Objective: Vagus nerve stimulation (VNS) therapy is a long-term intervention for treatment-resistant major depression (TRD) adjunctive to treatment as usual (TAU). To enhance clinical decision- making, we identified subgroups that respond especially well or poorly with active VNS vs no stimulation sham VNS (prognostic predictors) and subgroups that specifically benefit from active VNS vs sham VNS (prescriptive predictors).

Methods: In the RECOVER trial, patients with marked TRD (N=493) were randomized to either active VNS (N=249) or sham VNS (N=244); both groups continued TAU. Baseline demographic, clinical, and treatment history characteristics were evaluated as potential prognostic and/or prescriptive outcome predictors. Outcome assessment was based on a tripartite measure that combined depressive symptoms (Quick Inventory of Depressive Symptomatology-Clinician), psychosocial function (Work Productivity and Activity Impairment Questionnaire item 6), and quality of life (Mini-Quality of Life Enjoyment and Satisfaction Questionnaire). Generalized linear mixed models were employed to identify both prognostic and prescriptive predictors of tripartite outcomes.

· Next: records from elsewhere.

(* ===== verification/Bytes.v ===== *)
(** * Byte-level codecs of the standard library

    What the sources use of [std] on byte strings: big-endian integers
    ([to_be_bytes], [from_be_bytes]), decimal text ([to_string], [str::parse]) and UTF-8
    validity ([str::from_utf8]), with their round trips. *)

From S2P Require Import Prelude.

Local Open Scope N_scope.

(** ** Big-endian integers *)

Fixpoint be_bytes (n : nat) (x : N) : bytes :=
  match n with
  | 0%nat => []
  | S m => N_byte (x `div` 256 ^ N.of_nat m) :: be_bytes m x
  end.

Definition be_N (l : bytes) : N := foldl (λ acc b, acc * 256 + byte_N b) 0 l.

Definition u16_be (x : N) : bytes := be_bytes 2 x.
Definition u32_be (x : N) : bytes := be_bytes 4 x.
Definition u64_be (x : N) : bytes := be_bytes 8 x.

Lemma be_bytes_length n x : length (be_bytes n x) = n.
Proof. induction n; simpl; congruence. Qed.

Lemma be_N_foldl acc l :
  foldl (λ acc b, acc * 256 + byte_N b) acc l = acc * 256 ^ lenN l + be_N l.
Proof.
  unfold be_N. revert acc. induction l as [|b l IH]; intros acc; simpl.
  - unfold lenN. simpl. lia.
  - rewrite IH, (IH (0 * 256 + byte_N b)). unfold lenN. simpl length.
    rewrite Nat2N.inj_succ, N.pow_succ_r'. lia.
Qed.

Lemma be_N_cons b l : be_N (b :: l) = byte_N b * 256 ^ lenN l + be_N l.
Proof. unfold be_N at 1. simpl. rewrite be_N_foldl. lia. Qed.

Lemma be_N_bound l : be_N l < 256 ^ lenN l.
Proof.
  induction l as [|b l IH]; [done|]. rewrite be_N_cons.
  pose proof (byte_N_lt b). unfold lenN in *. simpl length.
  rewrite Nat2N.inj_succ, N.pow_succ_r'. nia.
Qed.

Lemma N_byte_mod x : byte_N (N_byte x) = x `mod` 256.
Proof.
  rewrite <-(byte_N_of_N (x `mod` 256)) by (apply N.mod_lt; lia).
  unfold N_byte. by rewrite N.Div0.mod_mod.
Qed.

Lemma be_N_be_bytes_mod n x : be_N (be_bytes n x) = x `mod` 256 ^ N.of_nat n.
Proof.
  induction n as [|n IH]; [by rewrite N.mod_1_r|].
  simpl be_bytes. rewrite be_N_cons, IH, N_byte_mod. unfold lenN.
  rewrite be_bytes_length, Nat2N.inj_succ, N.pow_succ_r'.
  rewrite (N.mul_comm 256), N.Div0.mod_mul_r. lia.
Qed.

Lemma be_N_be_bytes n x : x < 256 ^ N.of_nat n → be_N (be_bytes n x) = x.
Proof. intros. rewrite be_N_be_bytes_mod. by apply N.mod_small. Qed.

Lemma be_bytes_add n a x : be_bytes n (a * 256 ^ N.of_nat n + x) = be_bytes n x.
Proof.
  revert a. induction n as [|n IH]; intros a; simpl; [done|].
  rewrite Nat2N.inj_succ, N.pow_succ_r'.
  replace (a * (256 * 256 ^ N.of_nat n) + x)
    with ((a * 256) * 256 ^ N.of_nat n + x) by lia.
  rewrite IH. f_equal. unfold N_byte. do 2 f_equal.
  rewrite (N.add_comm _ x), N.div_add by lia. by rewrite N.Div0.mod_add.
Qed.

Lemma be_bytes_be_N l : be_bytes (length l) (be_N l) = l.
Proof.
  induction l as [|b l IH]; [done|]. simpl. rewrite be_N_cons. unfold lenN.
  rewrite be_bytes_add, IH. f_equal.
  rewrite N.div_add_l, N.div_small by (apply be_N_bound || lia).
  rewrite N.add_0_r. apply N_byte_of_byte.
Qed.

Lemma be_bytes_be_N' n l : length l = n → be_bytes n (be_N l) = l.
Proof. intros <-. apply be_bytes_be_N. Qed.

Lemma be_N_inj l1 l2 : length l1 = length l2 → be_N l1 = be_N l2 → l1 = l2.
Proof. intros Hl He. by rewrite <-(be_bytes_be_N l1), <-(be_bytes_be_N l2), Hl, He. Qed.

#[export] Hint Rewrite be_bytes_length : outpace_len.

(** ** Decimal text *)

Definition is_ascii_digit (b : byte) : bool := (48 <=? byte_N b) && (byte_N b <=? 57).
Definition digit_value (b : byte) : N := byte_N b - 48.

Fixpoint dec_fuel (fuel : nat) (n : N) : bytes :=
  match fuel with
  | 0%nat => []
  | S f => if n <? 10 then [N_byte (48 + n)]
           else dec_fuel f (n `div` 10) ++ [N_byte (48 + n `mod` 10)]
  end.
(** [n.to_string()] of an unsigned integer: at most [log2 n + 1] digits. *)
Definition dec_N (n : N) : bytes := dec_fuel (S (N.to_nat (N.log2 n))) n.
(** [z.to_string()] of a signed integer. *)
Definition dec_Z (z : Z) : bytes :=
  if (z <? 0)%Z then x2d :: dec_N (Z.to_N (- z)) else dec_N (Z.to_N z).

Definition digits_value (l : bytes) : N := foldl (λ acc b, acc * 10 + digit_value b) 0 l.

(** The digits of [str::parse]: at least one, all decimal. *)
Definition parse_digits (l : bytes) : option N :=
  if bool_decide (l ≠ []) && forallb is_ascii_digit l then Some (digits_value l) else None.

(** [s.parse::<usize>()] and [s.parse::<u64>()]: an optional [+], then digits; out of range
    is an error. *)
Definition parse_u64 (l : bytes) : option N :=
  let l := match l with x2b :: r => r | _ => l end in
  v ← parse_digits l; if v <? two64 then Some v else None.

(** [s.parse::<i64>()]: an optional sign, then digits; out of range is an error. *)
Definition parse_i64 (l : bytes) : option Z :=
  match l with
  | x2d :: r => v ← parse_digits r; let z := (- Z.of_N v)%Z in
      if in_i64 z then Some z else None
  | x2b :: r => v ← parse_digits r; let z := Z.of_N v in if in_i64 z then Some z else None
  | _ => v ← parse_digits l; let z := Z.of_N v in if in_i64 z then Some z else None
  end.

Lemma digit_byte_value d : d < 10 →
  is_ascii_digit (N_byte (48 + d)) = true ∧ digit_value (N_byte (48 + d)) = d.
Proof.
  intros Hd. unfold is_ascii_digit, digit_value. rewrite byte_N_of_N by lia.
  rewrite andb_true_iff, !N.leb_le. lia.
Qed.

Lemma digits_value_snoc l b : digits_value (l ++ [b]) = digits_value l * 10 + digit_value b.
Proof. unfold digits_value. by rewrite foldl_app. Qed.

Lemma dec_fuel_correct fuel n : (0 < fuel)%nat → n < 2 ^ N.of_nat fuel →
  dec_fuel fuel n ≠ [] ∧ forallb is_ascii_digit (dec_fuel fuel n) = true ∧
  digits_value (dec_fuel fuel n) = n.
Proof.
  revert n. induction fuel as [|f IH]; intros n Hf Hn; [lia|simpl].
  rewrite Nat2N.inj_succ, N.pow_succ_r' in Hn.
  destruct (N.ltb_spec n 10) as [Hlt|Hge].
  { destruct (digit_byte_value n Hlt) as [H1 H2]. simpl. rewrite H1.
    unfold digits_value. simpl. rewrite H2. done. }
  pose proof (N.div_mod n 10 ltac:(lia)) as Hdm.
  pose proof (N.mod_lt n 10 ltac:(lia)) as Hm.
  destruct (IH (n `div` 10)) as (H1 & H2 & H3).
  { destruct f; [change (2 ^ N.of_nat 0) with 1 in Hn|]; lia. }
  { apply N.Div0.div_lt_upper_bound. lia. }
  destruct (digit_byte_value (n `mod` 10) Hm) as [Hd1 Hd2].
  split_and!; [by intros [? ?]%app_eq_nil | |].
  - rewrite forallb_app, H2. simpl. by rewrite Hd1.
  - rewrite digits_value_snoc, H3, Hd2. lia.
Qed.

Lemma dec_fuel_length fuel n d :
  (n < 10 ^ N.of_nat d)%N → (0 < d)%nat → (length (dec_fuel fuel n) ≤ d)%nat.
Proof.
  revert n d. induction fuel as [|f IH]; intros n d Hn Hd; simpl; [lia|].
  destruct (N.ltb_spec n 10) as [|Hge]; [simpl; lia|]. rewrite length_app. simpl.
  destruct d as [|[|d]]; [lia|change (10 ^ N.of_nat 1)%N with 10%N in Hn; lia|].
  assert (length (dec_fuel f (n `div` 10)) ≤ S d)%nat; [|lia]. apply IH; [|lia].
  rewrite Nat2N.inj_succ, N.pow_succ_r' in Hn. apply N.Div0.div_lt_upper_bound. lia.
Qed.

Lemma dec_N_correct n :
  dec_N n ≠ [] ∧ forallb is_ascii_digit (dec_N n) = true ∧ digits_value (dec_N n) = n.
Proof.
  apply dec_fuel_correct; [lia|]. rewrite Nat2N.inj_succ, N2Nat.id.
  destruct (N.eq_dec n 0) as [->|Hn]; [done|]. apply N.log2_spec. lia.
Qed.

Lemma parse_digits_dec n : parse_digits (dec_N n) = Some n.
Proof.
  destruct (dec_N_correct n) as (H1 & H2 & H3). unfold parse_digits.
  by rewrite bool_decide_true, H2, H3.
Qed.

Lemma is_ascii_digit_not b c : is_ascii_digit b = true → is_ascii_digit c = false → b ≠ c.
Proof. congruence. Qed.

(** A decimal text starts with a digit, so it is never mistaken for a sign or a delimiter. *)
Lemma dec_N_cons n : ∃ b r, dec_N n = b :: r ∧ is_ascii_digit b = true.
Proof.
  destruct (dec_N_correct n) as (H1 & H2 & _). destruct (dec_N n) as [|b r]; [done|].
  simpl in H2. apply andb_true_iff in H2 as [? _]. eauto.
Qed.

Lemma forallb_digit_not_in c l :
  forallb is_ascii_digit l = true → is_ascii_digit c = false → c ∉ l.
Proof.
  intros Hl Hc Hin. rewrite forallb_forall in Hl.
  apply list_elem_of_In, Hl in Hin. congruence.
Qed.

Lemma parse_u64_digits l : forallb is_ascii_digit l = true →
  parse_u64 l = v ← parse_digits l; if v <? two64 then Some v else None.
Proof. intros Hl. destruct l as [|[] l]; try done. Qed.

Lemma parse_u64_dec n : n < two64 → parse_u64 (dec_N n) = Some n.
Proof.
  intros Hn. rewrite parse_u64_digits by apply dec_N_correct.
  rewrite parse_digits_dec. simpl. by rewrite (proj2 (N.ltb_lt _ _) Hn).
Qed.

Lemma parse_i64_digits l : forallb is_ascii_digit l = true →
  parse_i64 l = v ← parse_digits l;
    let z := Z.of_N v in if in_i64 z then Some z else None.
Proof. intros Hl. destruct l as [|[] l]; try done. Qed.

Lemma parse_i64_dec z : in_i64 z = true → parse_i64 (dec_Z z) = Some z.
Proof.
  intros Hz. unfold dec_Z. destruct (Z.ltb_spec z 0) as [Hneg|Hpos].
  - simpl. rewrite parse_digits_dec. simpl. rewrite Z2N.id by lia.
    rewrite Z.opp_involutive. by rewrite Hz.
  - rewrite parse_i64_digits by apply dec_N_correct. rewrite parse_digits_dec. simpl.
    rewrite Z2N.id by lia. by rewrite Hz.
Qed.

Lemma parse_i64_range l z : parse_i64 l = Some z → in_i64 z = true.
Proof.
  unfold parse_i64. intros H.
  assert (∀ v, (if in_i64 v then Some v else None) = Some z → in_i64 z = true) as Hr
    by (intros v; case (in_i64 v) eqn:E; naive_solver).
  destruct l as [|b l]; [done|].
  assert (∃ v, (if in_i64 v then Some v else None) = Some z) as [v Hv]; [|eauto].
  destruct (decide (b = x2d)) as [->|]; [|destruct (decide (b = x2b)) as [->|]].
  - destruct (parse_digits l); simpl in H; naive_solver.
  - destruct (parse_digits l); simpl in H; naive_solver.
  - destruct (parse_digits (b :: l)) eqn:E; destruct b; simpl in H; naive_solver.
Qed.

Lemma parse_u64_range l n : parse_u64 l = Some n → n < two64.
Proof.
  unfold parse_u64. intros (v & _ & H)%bind_Some. destruct (N.ltb_spec v two64); naive_solver.
Qed.

(** The bytes of a decimal text: no [e], no [:]. *)
Lemma dec_N_no_delim n c : is_ascii_digit c = false → c ∉ dec_N n.
Proof. apply forallb_digit_not_in, dec_N_correct. Qed.

Lemma dec_Z_no_delim z c : is_ascii_digit c = false → c ≠ x2d → c ∉ dec_Z z.
Proof.
  intros Hc Hm. unfold dec_Z. case_match; [|by apply dec_N_no_delim].
  rewrite not_elem_of_cons. split; [done|by apply dec_N_no_delim].
Qed.

(** ** UTF-8 validity

    [str::from_utf8]: the well-formed byte sequences of the Unicode standard (no overlong
    form, no surrogate, nothing above U+10FFFF). *)

Definition in_range (b : byte) (lo hi : N) : bool := (lo <=? byte_N b) && (byte_N b <=? hi).
Definition is_cont (b : byte) : bool := in_range b 0x80 0xBF.

Fixpoint utf8_valid (l : bytes) : bool :=
  match l with
  | [] => true
  | b0 :: r0 =>
      if in_range b0 0 0x7F then utf8_valid r0
      else match r0 with
      | [] => false
      | b1 :: r1 =>
          if in_range b0 0xC2 0xDF then is_cont b1 && utf8_valid r1
          else match r1 with
          | [] => false
          | b2 :: r2 =>
              if in_range b0 0xE0 0xE0 then in_range b1 0xA0 0xBF && is_cont b2 && utf8_valid r2
              else if in_range b0 0xED 0xED then
                in_range b1 0x80 0x9F && is_cont b2 && utf8_valid r2
              else if in_range b0 0xE1 0xEF then is_cont b1 && is_cont b2 && utf8_valid r2
              else match r2 with
              | [] => false
              | b3 :: r3 =>
                  (if in_range b0 0xF0 0xF0 then in_range b1 0x90 0xBF
                   else if in_range b0 0xF1 0xF3 then is_cont b1
                   else in_range b0 0xF4 0xF4 && in_range b1 0x80 0x8F)
                  && is_cont b2 && is_cont b3 && utf8_valid r3
              end
          end
      end
  end.

Definition is_ascii (b : byte) : bool := byte_N b <? 128.

Lemma utf8_valid_ascii l : forallb is_ascii l = true → utf8_valid l = true.
Proof.
  induction l as [|b l IH]; simpl; [done|]. intros [Hb Hl]%andb_true_iff.
  unfold is_ascii in Hb. apply N.ltb_lt in Hb. unfold in_range.
  rewrite (proj2 (N.leb_le _ _)) by lia. rewrite (proj2 (N.leb_le _ _)) by lia. auto.
Qed.

Lemma digits_ascii l : forallb is_ascii_digit l = true → forallb is_ascii l = true.
Proof.
  rewrite !forallb_forall. intros H x Hx. specialize (H x Hx).
  unfold is_ascii_digit in H. unfold is_ascii.
  apply andb_true_iff in H as [_ ?%N.leb_le]. apply N.ltb_lt. lia.
Qed.

Lemma dec_N_utf8 n : utf8_valid (dec_N n) = true.
Proof. apply utf8_valid_ascii, digits_ascii, dec_N_correct. Qed.

Lemma dec_Z_utf8 z : utf8_valid (dec_Z z) = true.
Proof.
  unfold dec_Z. case_match; [|apply dec_N_utf8].
  apply utf8_valid_ascii. simpl. apply digits_ascii, dec_N_correct.
Qed.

Results: Several baseline features predicted outcomes across the entire sample and within the sham VNS group (prognostic prediction). History of treatment with electroconvulsive therapy (ECT; lifetime and current episode) or transcranial magnetic stimulation (TMS; current episode) was associated with poorer prognosis. However, these same features were associated with greater benefit from active VNS vs sham VNS. The presence of comorbid anxiety disorders was predictive of a better prognosis overall, but smaller benefit from active VNS vs sham VNS.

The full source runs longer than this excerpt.